Walmart is slashing prices and offering discounts on apparel and other items to reduce a surplus as consumers spend more for food and gasoline amid rising inflation.
“The increasing levels of food and fuel inflation are affecting how customers spend … apparel in Walmart U.S. is requiring more markdown dollars,” CEO Doug McMillon said in a press release.
Employees and managers point to more than just inflation for their crowded inventory.

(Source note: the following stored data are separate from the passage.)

(** One refill either finds the next word with segments or reaches the end. *)
Lemma fill_spec fuel s st rest l :
  unread s st rest l -> length rest < fuel ->
  exists b st', fill_next_word_segments fuel st = Some (b, st') /\
    cposition st' = cposition st /\ pending_index st' = 0 /\ stream_at s st' l /\
    if (b : bool) then pending st' <> [] else l = [].
Proof.
  revert st rest l. induction fuel as [|fuel IH]; intros st rest l (Ht & pre & Hs & Hc & Hl) Hf; [lia|].
  simpl. unfold next_word_range. rewrite Hc, Ht, Hs, drop_bytes_app. simpl.
  destruct (skip_breaks_spec rest (blen pre)) as (brk & rest1 & -> & Hsk & Hbrk & Hr1).
  rewrite Hsk. rewrite !blen_app.
  destruct rest1 as [|c rest1].
  { rewrite (proj2 (Nat.leb_le _ _)) by (simpl; lia). simpl.
    eexists false, _. split; [done|]. simpl. split; [done|]. split; [done|].
    assert (l = []) as ->.
    { eapply segmentation_unique; [exact Hl|].
      apply segmentation_breaks; [done|constructor|by right]. }
    split; [|done]. exists [], []. split; [|split; [done|constructor]].
    split; [done|]. exists (pre ++ brk). rewrite blen_app, !app_nil_r. by repeat split; try constructor. }
  rewrite (proj2 (Nat.leb_gt _ _)) by (simpl; pose proof (len_utf8_pos c); lia).
  rewrite (app_assoc pre), <- blen_app, drop_bytes_app. simpl mbind. cbv beta iota.
  destruct (skip_word_spec (c :: rest1) (blen (pre ++ brk))) as (w & rest2 & Hw & Hsw & Hb2 & Hne).
  specialize (Hne Hr1). rewrite Hsw, Hw. rewrite slice_app. simpl mbind. cbv beta iota.
  destruct (split_correct w (blen (pre ++ brk)) []) as (l1 & Hl1 & Hseg1).
  destruct (split_general_spec rest2 (blen ((pre ++ brk) ++ w)) []) as (l2 & _ & Hseg2).
  assert (l = l1 ++ l2) as ->.
  { eapply segmentation_unique; [exact Hl|]. rewrite Hw.
    apply segmentation_breaks; [done| |by right]. rewrite <- blen_app.
    apply segmentation_app; [done..|]. by rewrite <- blen_app. }
  rewrite Hl1. simpl app.
  assert (unread s {| ctext := s; cursor := blen (pre ++ brk) + blen w; pending := l1;
                      pending_index := 0; cposition := cposition st; token := token st |} rest2 l2) as Hun.
  { split; [done|]. exists ((pre ++ brk) ++ w). simpl.
    split; [by rewrite Hs, <- !app_assoc, Hw|]. split; [by rewrite !blen_app|done]. }
  assert (s = (pre ++ brk) ++ w ++ rest2) as Hs' by by rewrite Hs, <- app_assoc, Hw.
  rewrite <- Hs'. destruct l1 as [|seg l1].
  - destruct (IH _ _ _ Hun) as (b & st' & Hfill & Hpos & Hidx & Hat & Hbb).
    { rewrite Hw in Hf. rewrite !length_app in Hf. destruct w; [done|]. simpl in Hf. lia. }
    by exists b, st'.
  - eexists true, _. split; [done|]. simpl. repeat split; try done.
    exists rest2, l2. split; [done|]. simpl. split; [done|].
    by apply (segments_ok s (pre ++ brk) w rest2).
Qed.

#[local] Arguments fill_next_word_segments : simpl never.
#[local] Arguments emit : simpl never.

Lemma emit_spec s st seg todo :
  stream_at s st (seg :: todo) -> pending st !! pending_index st = Some seg ->
  exists st', emit st seg = Some st' /\ token st' = segment_token s (cposition st) seg /\
    stream_at s st' todo /\ cposition st' = S (cposition st) /\ pending st' = pending st.
Proof.
  intros (rest & l & (Ht & pre & Hs & Hc & Hl) & Htodo & Hok) Hi.
  destruct (proj1 (Forall_lookup _ _) Hok _ _ Hi) as (w & Hw & Ha).
  unfold emit. rewrite Ht, Hw. simpl. eexists. split; [done|]. simpl.
  unfold segment_token. rewrite Hw, push_ascii_lowercase_alnum by done. simpl.
  repeat split. exists rest, l. split; [|split; [|done]].
  - split; [done|]. by exists pre.
  - simpl. erewrite drop_S in Htodo by done. by simplify_eq/=.
Qed.

Lemma advance_spec s st todo :
  stream_at s st todo ->
  match todo with
  | [] => exists st', advance st = Some (false, st')
  | seg :: todo' =>
    exists st', advance st = Some (true, st') /\
      token st' = segment_token s (cposition st) seg /\ stream_at s st' todo' /\
      cposition st' = S (cposition st)
  end.
Proof.
  intros Hat. pose proof Hat as (rest & l & Hun & Htodo & Hok).
  unfold advance. simpl. destruct (pending st !! pending_index st) as [seg|] eqn:Hi.
  - erewrite drop_S in Htodo by done. simpl in Htodo. subst todo.
    destruct (emit_spec _ _ _ _ Hat Hi) as (st' & -> & ? & ? & ? & _). simpl. by exists st'.
  - rewrite drop_ge in Htodo by by apply lookup_ge_None. simpl in Htodo. subst todo.
    destruct (fill_spec (S (blen (ctext st))) s st rest l) as (b & st' & Hfill & Hpos & Hidx & Hat' & Hb);
      [done| |].
    { destruct Hun as (-> & pre & -> & _). rewrite blen_app.
      assert (forall r, length r <= blen r) as Hlen; [|specialize (Hlen rest); lia].
      induction r as [|c r IH]; simpl; [done|]. pose proof (len_utf8_pos c). lia. }
    rewrite Hfill. simpl. destruct b.
    + destruct (pending st' !! pending_index st') as [seg|] eqn:Hi'.
      * destruct Hat' as (rest' & l' & Hun' & Htodo' & Hok').
        assert (stream_at s st' l) as Hat' by by exists rest', l'.
        erewrite drop_S in Htodo' by done. subst l. simpl in *.
        destruct (emit_spec _ _ _ _ Hat' Hi') as (st2 & -> & Htok & ? & ? & _). simpl.
        exists st2. rewrite <- Hpos. by rewrite Htok.
      * rewrite Hidx in Hi'. destruct (pending st'); done.
    + subst l. by exists st'.
Qed.

Lemma collect_spec s todo fuel st :
  stream_at s st todo -> length todo < fuel ->
  collect fuel st = Some (imap (fun i => segment_token s (cposition st + i)) todo).
Proof.
  revert fuel st. induction todo as [|seg todo IH]; intros [|fuel] st Hat Hf; simpl in Hf; [lia| |lia|].
  - apply advance_spec in Hat as (st' & Ha). simpl. by rewrite Ha.
  - apply advance_spec in Hat as (st' & Ha & Htok & Hat & Hpos). simpl. rewrite Ha. simpl.
    rewrite (IH fuel st' Hat) by lia. simpl. rewrite Htok, Nat.add_0_r, Hpos. do 2 f_equal.
    apply imap_ext. intros i x _. simpl. by rewrite Nat.add_succ_r.
Qed.

Lemma stream_at_start s : stream_at s (token_stream s) (split_general s 0 []).
Proof.
  destruct (split_general_spec s 0 []) as (l & -> & Hl). simpl.
  exists s, l. split; [|done]. split; [done|]. by exists [].
Qed.

(** ** The trigram stream *)
Module TrigramFacts.
Import Trigram.

Definition window (b : list N) (i : nat) : list N := take 3 (drop i b).
Definition window_ok (b : list N) (i : nat) : bool := forallb is_ascii_alphanumeric (window b i).
Definition trigram_token (b : list N) (i : nat) : Token :=
  {| offset_from := i; offset_to := i + 3; position := i;
     text := map to_ascii_lowercase (window b i); position_length := 1 |}.

(** Window starts that the stream has still to visit. *)
Definition starts (b : list N) (cur : nat) : list nat :=
  filter (fun i => window_ok b i = true) (seq cur (length b - 2 - cur)).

They say Walmart’s automatic inventory system is to blame.
“We have hit a terrible point where the system auto-orders more of the stuff we already have,” an employee in Minnesota told Business Insider.

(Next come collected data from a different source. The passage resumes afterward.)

(* ===== verification/MerkleRefresh.v ===== *)
(** * Targeted refresh of a snapshot, and the marking of vanished files. *)
From S2P Require Import Prelude Utf8 BTree Paths Merkle MerkleDiffs MerkleBuild.

(** ** Sorted lists *)

Definition by_key {B} (key : B -> list N) (x y : B) : Prop := klt (key x) (key y).

Lemma sorted_omap {V B} (key : B -> list N) (f : list N * V -> option B) l :
  (forall x b, f x = Some b -> key b = fst x) -> bt_wf l -> StronglySorted (by_key key) (omap f l).
Proof.
  intros Hf. induction l as [|[k v] l IH]; intros Hw; [constructor|].
  apply bt_wf_cons in Hw as [Hk Hw]. cbn [omap list_omap].
  destruct (f (k, v)) as [b|] eqn:E; [|by apply IH]. constructor; [by apply IH|].
  apply Forall_forall. intros b' ([k' v'] & Hin & Hb)%list_elem_of_omap.
  unfold by_key. rewrite (Hf _ _ E), (Hf _ _ Hb). simpl.
  exact (bt_key_lt _ _ _ Hk Hin).
Qed.

Lemma sorted_same_elements {B} (key : B -> list N) l1 l2 :
  StronglySorted (by_key key) l1 -> StronglySorted (by_key key) l2 ->
  (forall x, x ∈ l1 <-> x ∈ l2) -> l1 = l2.
Proof.
  assert (forall l : list B, StronglySorted (by_key key) l -> NoDup l) as Hnd.
  { induction 1 as [|x l _ IH Hf]; constructor; [|done]. intros Hin.
    eapply Forall_forall in Hf; [|exact Hin]. by apply (irreflexivity klt) in Hf. }
  intros H1 H2 Hiff. eapply StronglySorted_unique_strong; [|exact H1|exact H2|].
  - intros x y _ _ Hxy Hyx. exfalso. apply (irreflexivity klt (key x)). by etrans.
  - apply NoDup_Permutation; auto.
Qed.

(** ** Prefixes and the lexicographic order *)

Lemma lex_cons x a y b :
  kcmp (x :: a) (y :: b) = match N.compare x y with Eq => kcmp a b | c => c end.
Proof. done. Qed.

Lemma starts_with_between p : forall a b,
  kcmp a p <> Lt -> kcmp a b <> Gt -> starts_with p b = true -> starts_with p a = true.
Proof.
  unfold starts_with. induction p as [|x p IH]; intros a b Hap Hab Hpb; [done|].
  destruct b as [|z b]; [done|]. simpl in Hpb.
  destruct (N.eqb_spec x z) as [<-|]; [|done].
  destruct a as [|y a]; [by destruct Hap|]. rewrite lex_cons in Hap, Hab. simpl.
  destruct (N.compare_spec y x) as [->|Hlt|Hgt]; try done.
  rewrite N.eqb_refl. by eapply IH.
Qed.

Lemma range_from_head p (m : list (list N * list N)) :
  bt_wf m ->
  match head (bt_range_from p m) with
  | Some (k, _) => starts_with p k = true <-> exists j, bt_get j m <> None /\ starts_with p j = true
  | None => forall j, bt_get j m <> None -> starts_with p j = false
  end.
Proof.
  assert (forall j, kcmp j p = Lt -> starts_with p j = false) as Hlt.
  { intros j. revert p. induction j as [|y j IH]; intros [|x p]; try done.
    rewrite lex_cons. unfold starts_with. simpl. destruct (N.eqb_spec x y) as [->|]; [|done].
    rewrite N.compare_refl. apply IH. }
  induction m as [|[k v] m IH]; intros Hw; [by intros j|].
  pose proof Hw as [Hf Hw']%bt_wf_cons. cbn [bt_range_from].
  assert (kcmp k p <> Lt ->
    starts_with p k = true <->
    exists j, bt_get j ((k, v) :: m) <> None /\ starts_with p j = true) as Hge.
  { intros Hk. split; [intros; exists k; split; [by cbn; rewrite kcmp_refl|done]|].
    intros (j & Hj & Hp). destruct (bt_get j ((k, v) :: m)) as [h|] eqn:E; [|done].
    apply bt_get_In in E; [|done]. apply elem_of_cons in E as [[= -> ->]|E]; [done|].
    eapply starts_with_between; [exact Hk| |exact Hp].
    apply (bt_key_lt _ _ _ Hf) in E. unfold klt in E. simpl in E. by rewrite E. }
  destruct (kcmp k p) eqn:E; [by apply Hge| |by apply Hge].
  specialize (IH Hw'). destruct (head (bt_range_from p m)) as [[k' v']|].
  - rewrite IH. split; intros (j & Hj & Hp); exists j; (split; [|done]).
    + cbn. by destruct (kcmp j k).
    + cbn in Hj. destruct (kcmp j k) eqn:Ej; [|done..]. apply kcmp_eq in Ej as ->.
      by rewrite Hlt in Hp.
  - intros j Hj. cbn in Hj. destruct (kcmp j k) eqn:Ej; [|by apply IH..].
    apply kcmp_eq in Ej as ->. by apply Hlt.
Qed.

(** ** Applying the updates *)

Lemma apply_updates_spec ups : forall fs d,
  bt_wf ups -> bt_wf fs ->
  let st := foldl apply_update (fs, d) ups in
  bt_wf (fst st) /\
  (forall k, bt_get k (fst st) = match bt_get k ups with Some u => u | None => bt_get k fs end) /\
  added_or_modified (snd st) = added_or_modified d ++
    omap (fun ku => match snd ku with
                    | Some h => if decide (bt_get (fst ku) fs = Some h) then None
                                else Some (fst ku, ends_with_1 h)
                    | None => None
                    end) ups /\
  deleted (snd st) = deleted d ++
    omap (fun ku => match snd ku with
                    | None => if decide (bt_get (fst ku) fs = None) then None else Some (fst ku)
                    | Some _ => None
                    end) ups.
Proof.
  induction ups as [|[k u] ups IH]; intros fs d Hu Hw.
  { cbn. rewrite !app_nil_r. by split_and!. }
  apply bt_wf_cons in Hu as [Hf Hu]. cbn [foldl].
  set (st1 := apply_update (fs, d) (k, u)).
  assert (bt_wf (fst st1) /\ forall j, bt_get j (fst st1) = if kcmp j k is Eq then u else bt_get j fs)
    as [Hw1 Hg1].
  { unfold st1, apply_update. destruct u as [h|].
    - case_decide as Hd; simpl; [split; [done|]|split; [auto with ivy|apply bt_get_insert]].
      intros j. destruct (kcmp j k) eqn:Ej; [|done..]. by apply kcmp_eq in Ej as ->.
    - destruct (bt_get k fs) eqn:Eg; simpl; [split; [auto with ivy|intros; by apply bt_get_remove]|].
      split; [done|]. intros j. destruct (kcmp j k) eqn:Ej; [|done..]. by apply kcmp_eq in Ej as ->. }
  assert (forall kv, kv ∈ ups -> bt_get (fst kv) (fst st1) = bt_get (fst kv) fs) as Hrest.
  { intros kv Hin. rewrite Hg1. apply (bt_key_lt _ _ _ Hf), kcmp_Gt in Hin. by rewrite Hin. }
  destruct (IH (fst st1) (snd st1) Hu Hw1) as (IHw & IHg & IHa & IHd).
  rewrite <- surjective_pairing in *. split_and!; [done| | |].
  - intros j. rewrite IHg, Hg1. cbn [bt_get]. destruct (kcmp j k) eqn:Ej; [|done..].
    apply kcmp_eq in Ej as ->. by rewrite bt_get_lt.
  - rewrite IHa. erewrite omap_ext_elem by (intros x Hx; rewrite (Hrest x Hx); reflexivity).
    unfold st1, apply_update. cbn [omap list_omap fst snd]. destruct u as [h|].
    + case_decide; [done|]. simpl. by rewrite <- app_assoc.
    + by destruct (bt_get k fs).
  - rewrite IHd. erewrite omap_ext_elem by (intros x Hx; rewrite (Hrest x Hx); reflexivity).
    unfold st1, apply_update. cbn [omap list_omap fst snd]. destruct u as [h|].
    + by case_decide.
    + destruct (bt_get k fs) eqn:Eg; [|by rewrite decide_True].
      rewrite decide_False by done. simpl. by rewrite <- app_assoc.
Qed.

A vicious cycle has ensued: Employees are unable to label new goods fast enough, so the automated system doesn’t count them as part of the inventory and orders more of the same goods.
“If something doesn’t make it out to the shelf in 24-48 hours, the system will zero it out, then the ordering system will see we’re out and then order more merchandise,” a Walmart manager in Texas told Business Insider.

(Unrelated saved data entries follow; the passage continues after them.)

(* ===== verification/Lru.v ===== *)
(** * Least-recently-used maps: what the caches rely on of the [lru] crate.

  The crate is not part of the program, so its operations are an interface.
  The laws say, in terms of the entries from most to least recently used, what
  its documentation promises; a list implements it. *)
From S2P Require Import Prelude.

Section Entries.
Context {K V : Type} `{EqDecision K}.

Fixpoint assoc (k : K) (l : list (K * V)) : option V :=
  match l with
  | [] => None
  | (k', v) :: l' => if decide (k = k') then Some v else assoc k l'
  end.

Fixpoint without (k : K) (l : list (K * V)) : list (K * V) :=
  match l with
  | [] => []
  | (k', v) :: l' => if decide (k = k') then l' else (k', v) :: without k l'
  end.

Lemma assoc_In k v l : assoc k l = Some v -> (k, v) ∈ l.
Proof.
  induction l as [|[k' v'] l IH]; simpl; [done|]. case_decide; [|by right; apply IH].
  intros [= <-]. subst. by left.
Qed.

Lemma assoc_None k l : assoc k l = None <-> k ∉ map fst l.
Proof.
  induction l as [|[k' v'] l IH]; simpl; [split; [intros _; apply not_elem_of_nil|done]|].
  rewrite not_elem_of_cons. case_decide; [naive_solver|]. rewrite IH. naive_solver.
Qed.

Lemma without_not_in k l : k ∉ map fst l -> without k l = l.
Proof.
  induction l as [|[k' v'] l IH]; simpl; [done|]. rewrite not_elem_of_cons.
  intros [Hne Hni]. rewrite decide_False by done. by rewrite IH.
Qed.

Lemma without_keys k l x : x ∈ map fst (without k l) -> x ∈ map fst l.
Proof.
  induction l as [|[k' v'] l IH]; simpl; [done|]. case_decide; simpl; set_solver.
Qed.

Lemma without_elem k l x : x ∈ without k l -> x ∈ l.
Proof. induction l as [|[k' v'] l IH]; simpl; [done|]. case_decide; set_solver. Qed.

Lemma without_NoDup k l : NoDup (map fst l) -> NoDup (map fst (without k l)).
Proof.
  induction l as [|[k' v'] l IH]; simpl; [done|]. intros [Hni Hnd]%NoDup_cons.
  case_decide; [done|]. simpl. apply NoDup_cons. split; [|by apply IH].
  intros Hin. by apply without_keys in Hin.
Qed.

Lemma without_gone k l : NoDup (map fst l) -> k ∉ map fst (without k l).
Proof.
  induction l as [|[k' v'] l IH]; simpl; [intros _; apply not_elem_of_nil|].
  intros [Hni Hnd]%NoDup_cons. case_decide; [by subst|]. simpl.
  rewrite not_elem_of_cons. split; [done|by apply IH].
Qed.

Lemma without_perm k v l : assoc k l = Some v -> l ≡ₚ (k, v) :: without k l.
Proof.
  induction l as [|[k' v'] l IH]; simpl; [done|]. case_decide.
  - intros [= ->]. by subst.
  - intros Ha. rewrite (IH Ha) at 1. apply Permutation_swap.
Qed.

Lemma without_length k l : length (without k l) <= length l.
Proof. induction l as [|[k' v'] l IH]; simpl; [done|]. case_decide; simpl; lia. Qed.

Lemma without_shorter k v l : assoc k l = Some v -> length l = S (length (without k l)).
Proof. intros Ha. by rewrite (without_perm k v l Ha) at 1. Qed.
End Entries.

Class Lru (K V C : Type) `{EqDecision K} := {
  lru_new : nat -> C;
  lru_get : K -> C -> option V * C;
  lru_pop : K -> C -> option V * C;
  lru_push : K -> V -> C -> option (K * V) * C;
  lru_pop_lru : C -> option (K * V) * C;
  (** Entries, most recently used first, and the capacity. *)
  lru_iter : C -> list (K * V);
  lru_cap : C -> nat;

  lru_new_spec cap : 0 < cap -> lru_iter (lru_new cap) = [] /\ lru_cap (lru_new cap) = cap;
  lru_get_spec k c :
    fst (lru_get k c) = assoc k (lru_iter c) /\
    lru_iter (snd (lru_get k c)) =
      match assoc k (lru_iter c) with
      | Some v => (k, v) :: without k (lru_iter c)
      | None => lru_iter c
      end /\
    lru_cap (snd (lru_get k c)) = lru_cap c;
  lru_pop_spec k c :
    fst (lru_pop k c) = assoc k (lru_iter c) /\
    lru_iter (snd (lru_pop k c)) = without k (lru_iter c) /\
    lru_cap (snd (lru_pop k c)) = lru_cap c;
  (** [push] replaces the value of a present key, and otherwise evicts the
      least recently used entry of a full cache. *)
  lru_push_spec k v c :
    let l := lru_iter c in
    (match assoc k l with
     | Some old =>
       fst (lru_push k v c) = Some (k, old) /\
       lru_iter (snd (lru_push k v c)) = (k, v) :: without k l
     | None =>
       if length l <? lru_cap c then
         fst (lru_push k v c) = None /\ lru_iter (snd (lru_push k v c)) = (k, v) :: l
       else
         fst (lru_push k v c) = last l /\
         lru_iter (snd (lru_push k v c)) = (k, v) :: removelast l
     end) /\
    lru_cap (snd (lru_push k v c)) = lru_cap c;
  lru_pop_lru_spec c :
    fst (lru_pop_lru c) = last (lru_iter c) /\
    lru_iter (snd (lru_pop_lru c)) = removelast (lru_iter c) /\
    lru_cap (snd (lru_pop_lru c)) = lru_cap c;
}.

(** The reference implementation: the list of entries and the capacity. *)
#[export] Instance list_lru {K V} `{EqDecision K} : Lru K V (list (K * V) * nat).
Proof.
  refine {|
    lru_new cap := ([], cap);
    lru_get k c :=
      match assoc k (fst c) with
      | Some v => (Some v, ((k, v) :: without k (fst c), snd c))
      | None => (None, c)
      end;
    lru_pop k c := (assoc k (fst c), (without k (fst c), snd c));
    lru_push k v c :=
      match assoc k (fst c) with
      | Some old => (Some (k, old), ((k, v) :: without k (fst c), snd c))
      | None =>
        if length (fst c) <? snd c then (None, ((k, v) :: fst c, snd c))
        else (last (fst c), ((k, v) :: removelast (fst c), snd c))
      end;
    lru_pop_lru c := (last (fst c), (removelast (fst c), snd c));
    lru_iter c := fst c;
    lru_cap c := snd c
  |}.
  - done.
  - intros k [l n]. simpl. by destruct (assoc k l).
  - done.
  - intros k v [l n]. simpl. destruct (assoc k l); [done|]. by destruct (length l <? n).
  - done.
Defined.

Lemma removelast_last {A} (l : list A) x : last l = Some x -> l = removelast l ++ [x].
Proof.
  intros Hl. destruct l as [|y l] using rev_ind; [done|]. clear IHl.
  rewrite last_snoc in Hl. injection Hl as ->. by rewrite removelast_last.
Qed.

“Honestly, if they stopped sending general merchandise trucks for a week, we may be able to dig ourselves out,” the Minnesota employee said.
The Minnesota employee also noted the stop-gap fix for the problem: renting out storage containers for overflow items.
“My store and a few other stores in the area have had to rent shipping containers to store all this extra stuff until we can get some kind of control over it,” the employee said, according to Business Insider.
A leaked internal memo from Saturday suggests that Walmart is allowing a temporary easing of the inventory system, called ISA within the company.
Business Insider, which obtained the leaked memo, cited it as saying that “managers can decide to keep ISA on, turn ISA off for general merchandise but keep it on for food and consumables, or turn off ISA completely.”